The problem =
Please write out, exactly as given, every line of the entries below up to and including the line with "Definition CREDIT_WINDOW : Z := 256 * 1024.".

[Stored data entries]
=== Begin Enclosure ===
(* ===== verification/HostClient.v ===== *)
(** The attach client of the host, crates/rill-host/src/lib.rs: it reads frames
    from the daemon, feeds the engine, keeps the scrollback and the view, and
    replenishes credit for what it fed.

    The socket is the interface of [Socket]; what the cold sockets answered at
    connection is an argument.  [RILL_MUTATE] is unset, as in any use. *)
From S2P Require Import Prelude Look Effect VtTypes Utf8 Parser Screen Engine Attach Ring Content Session Kernel Socket Viewport Text Input Cold.

Local Open Scope Z_scope.

Definition CREDIT_WINDOW : Z := 256 * 1024.
Definition READ_CHUNK : Z := 65536.

Record Client (K : Type) := mkClient {
  stream : K;
  decoder : Decoder;
  chip : VtEngine;
  surface : HostSurface;
  alive : bool;
  exit_status : option Z;
  outbox : list Z;
  outstanding_credit : Z;
  warm_path_violations : Z;
  auditing : bool;
  cached : option PodGrid;
  live_cached : option PodGrid;
  history_rows : list (list PodCell);
  scroll_offset : Z;
  viewport_jumped : bool;
  workspace_id : option Z;
  modes : TerminalModeState;
  bytes_sent : Z;
  content_items : list ContentItem;
  execution_id : Z;
}.
Arguments mkClient {K}. Arguments stream {K}. Arguments decoder {K}. Arguments chip {K}.
Arguments surface {K}. Arguments alive {K}. Arguments exit_status {K}. Arguments outbox {K}.
Arguments outstanding_credit {K}. Arguments warm_path_violations {K}. Arguments auditing {K}.
Arguments cached {K}. Arguments live_cached {K}. Arguments history_rows {K}. Arguments scroll_offset {K}.
Arguments viewport_jumped {K}. Arguments workspace_id {K}. Arguments modes {K}. Arguments bytes_sent {K}.
Arguments content_items {K}. Arguments execution_id {K}.

#[export] Instance client_eta {K} : Eta (Client K) := fun c =>
  mkClient (stream c) (decoder c) (chip c) (surface c) (alive c) (exit_status c) (outbox c)
    (outstanding_credit c) (warm_path_violations c) (auditing c) (cached c) (live_cached c)
    (history_rows c) (scroll_offset c) (viewport_jumped c) (workspace_id c) (modes c) (bytes_sent c)
    (content_items c) (execution_id c).

Section ClientOps.
Context {K : Type} `{!SockOps K}.
Abbreviation H := (ST HostError (Client K)).

Definition background_rgba (c : Client K) : Z :=
  match sf_colors (surface c) with Some t => theme_background t | None => 0x121212ff end.
Definition foreground_rgba (c : Client K) : Z :=
  match sf_colors (surface c) with Some t => theme_foreground t | None => 0xccccccff end.
Definition cursor_rgba (c : Client K) : Z :=
  match sf_colors (surface c) with Some t => theme_cursor t | None => 0xd9d9d9ff end.

(** ** Sending *)

Definition client_flush : H () := fun c =>
  '(r, q, k) ← flush_outbox (outbox c) (stream c);
  Some (match r with Ok _ => Ok () | Err e => Err (HIo e) end, c <| outbox := q |> <| stream := k |>).

(** [self.warm_path_violations += 1] panics past the end of u32. *)
Definition count_violation : H () := fun c =>
  v ← chk_add u32_max (warm_path_violations c) 1; Some (Ok (), c <| warm_path_violations := v |>).

Definition send (f : Frame) : H () :=
  violation ← gets (fun c => auditing c && negb (is_warm_path f));
  _ ← (if violation : bool then count_violation else mret ());
  bs ← of_result (match encode f with Ok bs => Ok bs | Err e => Err (HAttach e) end);
  _ ← modify (fun c => c <| outbox := outbox c ++ bs |>);
  client_flush.

Definition grant_credit (n : Z) : H () :=
  _ ← modify (fun c => c <| outstanding_credit := sat_add u64_max (outstanding_credit c) n |>);
  send (Credit n).

Definition drop_caches (c : Client K) : Client K := c <| cached := None |> <| live_cached := None |>.

Definition follow_live (c : Client K) : Client K :=
  let c := c <| scroll_offset := follow_live_after_input (scroll_offset c) |> in
  let c := c <| viewport_jumped := true |> in
  drop_caches c.

Definition send_input (bs : list Z) : H () := fun c =>
  if negb (alive c) then Some (Err HDead, c)
  else
    (_ ← modify follow_live;
     _ ← modify (fun c => c <| bytes_sent := sat_add u64_max (bytes_sent c) (len bs) |>);
     send (Data bs)) c.

Definition client_encode_arrow (letter : Z) (c : Client K) : list Z :=
  encode_arrow (ms_application_cursor_keys (modes c)) letter.
Definition client_wrap_paste (body : list Z) (c : Client K) : list Z :=
  wrap_paste (ms_bracketed_paste (modes c)) body.

Definition paste (body : list Z) : H () := fun c => send_input (client_wrap_paste body c) c.

Definition send_pointer (kind button col row : Z) : H bool := fun c =>
  let bs := encode_pointer (modes c) kind button col row in
  if len bs =? 0 then Some (Ok false, c)
  else (_ ← send_input bs; mret true) c.

(** ** The view *)

(** [next as u32] after clamping to the length of the history. *)
Definition scroll_lines (delta : Z) (c : Client K) : Client K :=
  let max := len (history_rows c) in
  let next := Z.min (Z.max (scroll_offset c + delta) 0) max in
  let c := c <| scroll_offset := next mod 2 ^ 32 |> in
  let c := c <| viewport_jumped := true |> in
  drop_caches c.

Definition client_resize (cols rows px_w px_h : Z) : H () :=
  _ ← modify (fun c => drop_caches c <| viewport_jumped := true |>);
  let cell_w := px_w / Z.max cols 1 in
  let cell_h := px_h / Z.max rows 1 in
  _ ← (fun c =>
         '(r, e) ← Engine.resize cols rows cell_w cell_h (chip c);
         Some (match r with Ok _ => Ok () | Err e => Err (HChip e) end, c <| chip := e |>));
  send (Resize cols rows px_w px_h).

(** [ingest_scrolled(&mut self.history_rows, self.chip.take_scrolled_off())] *)
Definition ingest : H () := fun c =>
  '(rows, e) ← Engine.take_scrolled_off (chip c);
  Some (Ok (), c <| chip := e |> <| history_rows := ingest_scrolled (history_rows c) rows |>).

Definition is_some {A} (o : option A) : bool := match o with Some _ => true | None => false end.

(** The rest of [ensure_snapshots], after the scrolled rows are taken in. *)
Definition refresh_view : H () := fun c =>
  '(live, e) ← Engine.snapshot (chip c);
  let c := c <| chip := e |> in
  view ← compose_viewport (history_rows c) live (scroll_offset c);
  let view := mark_full_if_viewport_jumped view (viewport_jumped c) in
  let c := c <| viewport_jumped := false |> in
  Some (Ok (), c <| live_cached := Some live |> <| cached := Some view |>).

Definition ensure_snapshots : H () := fun c =>
  if is_some (cached c) && is_some (live_cached c) then Some (Ok (), c)
  else (_ ← ingest; refresh_view) c.

Definition client_snapshot : H PodGrid :=
  _ ← ensure_snapshots;
  o ← gets cached;
  of_result (match o with Some g => Ok g | None => Err (HChip (Vt "snapshot cache")) end).

(** A cell of a grid, or 0. *)
Definition codepoint_in (o : option PodGrid) (col row : Z) : Z :=
  match o ≫= fun g => pod_cell_at g col row with Some cell => pc_codepoint cell | None => 0 end.
Definition cell_codepoint (col row : Z) : H Z :=
  g ← client_snapshot; mret (codepoint_in (Some g) col row).
Definition live_codepoint (col row : Z) : H Z :=
  _ ← ensure_snapshots; gets (fun c => codepoint_in (live_cached c) col row).
Definition cursor_cell : H (Z * Z) :=
  g ← client_snapshot; mret (pg_cursor_col g, pg_cursor_row g).

Definition begin_warm_path_audit (c : Client K) : Client K :=
  c <| warm_path_violations := 0 |> <| auditing := true |>.
Definition end_warm_path_audit (c : Client K) : Z * Client K :=
  (warm_path_violations c, c <| auditing := false |>).

(** ** The pump *)

(** [Frame::Data] of the inner loop. *)
Definition on_data_frame (bs : list Z) (fed : Z) : H Z :=
  fed ← of_option (chk_add u64_max fed (len bs));
  _ ← (fun c => e ← Engine.feed bs (chip c); Some (Ok (), c <| chip := e |>));
  _ ← ingest;
  _ ← modify (fun c => c <| scroll_offset :=
                  clamp_offset (len (history_rows c)) (sf_rows (surface c)) (scroll_offset c) |>);
  replies ← (fun c => let '(replies, e) := Engine.take_replies (chip c) in
                      Some (Ok replies, c <| chip := e |>));
  _ ← (if negb (len replies =? 0) then send (Data replies) else mret ());
  _ ← modify (fun c => drop_caches (c <| modes := Engine.mode_state (chip c) |>));
  mret fed.

Definition is_refused (f : Frame) : bool := match f with Refused _ => true | _ => false end.

Definition host_frame (f : Frame) (fed : Z) : H Z :=
  match f with
  | Data bs => on_data_frame bs fed
  | Exit status =>
      _ ← modify (fun c => c <| alive := false |> <| exit_status := Some status |>);
      audit ← gets auditing;
      _ ← (if audit : bool then count_violation else mret ());
      mret fed
  | other =>
      audit ← gets auditing;
      _ ← (if audit : bool then count_violation else mret ());
      if is_refused other then fail HRefused else mret fed
  end.

Fixpoint host_frames (fs : list Frame) (fed : Z) : H Z :=
  match fs with
  | [] => mret fed
  | f :: fs => fed ← host_frame f fed; host_frames fs fed
  end.

(** The loop over [read].  [Ok None] is running out of fuel: the loop is still
    going after so many reads that gave bytes ([pump_exact] says how many are
    enough). *)
Fixpoint pump_loop (fuel : nat) (fed : Z) : H (option Z) :=
  match fuel with
  | O => mret None
  | S fuel => fun c =>
      let '(r, k) := sock_read READ_CHUNK (stream c) in
      let c := c <| stream := k |> in
      match r with
      | Ok bs =>
          if len bs =? 0 then Some (Ok (Some fed), c)
          else
            '(r, d) ← push bs (decoder c);
            let c := c <| decoder := d |> in
            match r with
            | Err e => Some (Err (HAttach e), c)
            | Ok fs => (fed ← host_frames fs fed; pump_loop fuel fed) c
            end
      | Err WouldBlock => Some (Ok (Some fed), c)
      | Err (IoCode e) => Some (Err (HIo e), c)
      end
  end.

Definition pump (fuel : nat) : H (option Z) :=
  _ ← client_flush;
  o ← pump_loop fuel 0;
  match o with
  | None => mret None
  | Some fed =>
      _ ← (if 0 <? fed then grant_credit (if u32_max <? fed then u32_max else fed) else mret ());
      mret (Some fed)
  end.

(** ** Connecting *)

(** [TerminalModeState::default()]: derived, every flag false. *)
Definition mode_default : TerminalModeState :=
  mkModeState false false false false false false false false false false.

Definition client_new (k : K) (sf : HostSurface) (ws session_id : option Z) (e : VtEngine) : Client K :=
  mkClient k decoder_new e sf true None [] 0 0 false None None [] 0 true ws mode_default 0 []
    (default 0 session_id).

(** [connect_session], given the connected stream and what the cold sockets
    answered.  [None] is a panic. *)
Definition connect_session (k : K) (sf : HostSurface) (ws session_id : option Z)
  : option (result HostError () * option (Client K)) :=
  match Engine.new (sf_cols sf) (sf_rows sf) with
  | Err e => Some (Err (HChip e), None)
  | Ok e =>
      e ← (match sf_colors sf with
           | Some t => p ← palette_from_theme t; Some (Engine.set_palette p e)
           | None => Some e
           end);
      '(r, c) ← (_ ← send (attach 1 session_id); grant_credit CREDIT_WINDOW)
                  (client_new k sf ws session_id e);
      Some (r, Some c)
  end.

(** [content_submit], given the exchange over the cold socket: at most one byte
    more than the limit is read of the answer. *)
Definition RESPONSE_MAX : Z := 1024 * 1024.
Definition content_submit (exchange : list Z -> result HostError (list Z)) (exec : Z) (text : list Z)
  : option (result HostError (list ContentItem)) :=
  match content_request exec text with
  | Err e => Some (Err e)
  | Ok request =>
      match exchange request with
      | Err e => Some (Err e)
      | Ok response =>
          let response := take (Z.to_nat (RESPONSE_MAX + 1)) response in
          if RESPONSE_MAX <? len response then Some (Err InvalidContent)
          else parse_content_snapshot response
      end
  end.

Definition submit_content (exchange : list Z -> result HostError (list Z)) (text : list Z) : H () := fun c =>
  r ← content_submit exchange (execution_id c) text;
  match r with
  | Err e => Some (Err e, c)
  | Ok items => Some (Ok (), c <| content_items := items |>)
  end.
End ClientOps.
=== End Enclosure ===
The completed task =
(* ===== verification/HostClient.v ===== *)
(** The attach client of the host, crates/rill-host/src/lib.rs: it reads frames
    from the daemon, feeds the engine, keeps the scrollback and the view, and
    replenishes credit for what it fed.

    The socket is the interface of [Socket]; what the cold sockets answered at
    connection is an argument.  [RILL_MUTATE] is unset, as in any use. *)
From S2P Require Import Prelude Look Effect VtTypes Utf8 Parser Screen Engine Attach Ring Content Session Kernel Socket Viewport Text Input Cold.

Local Open Scope Z_scope.

Definition CREDIT_WINDOW : Z := 256 * 1024.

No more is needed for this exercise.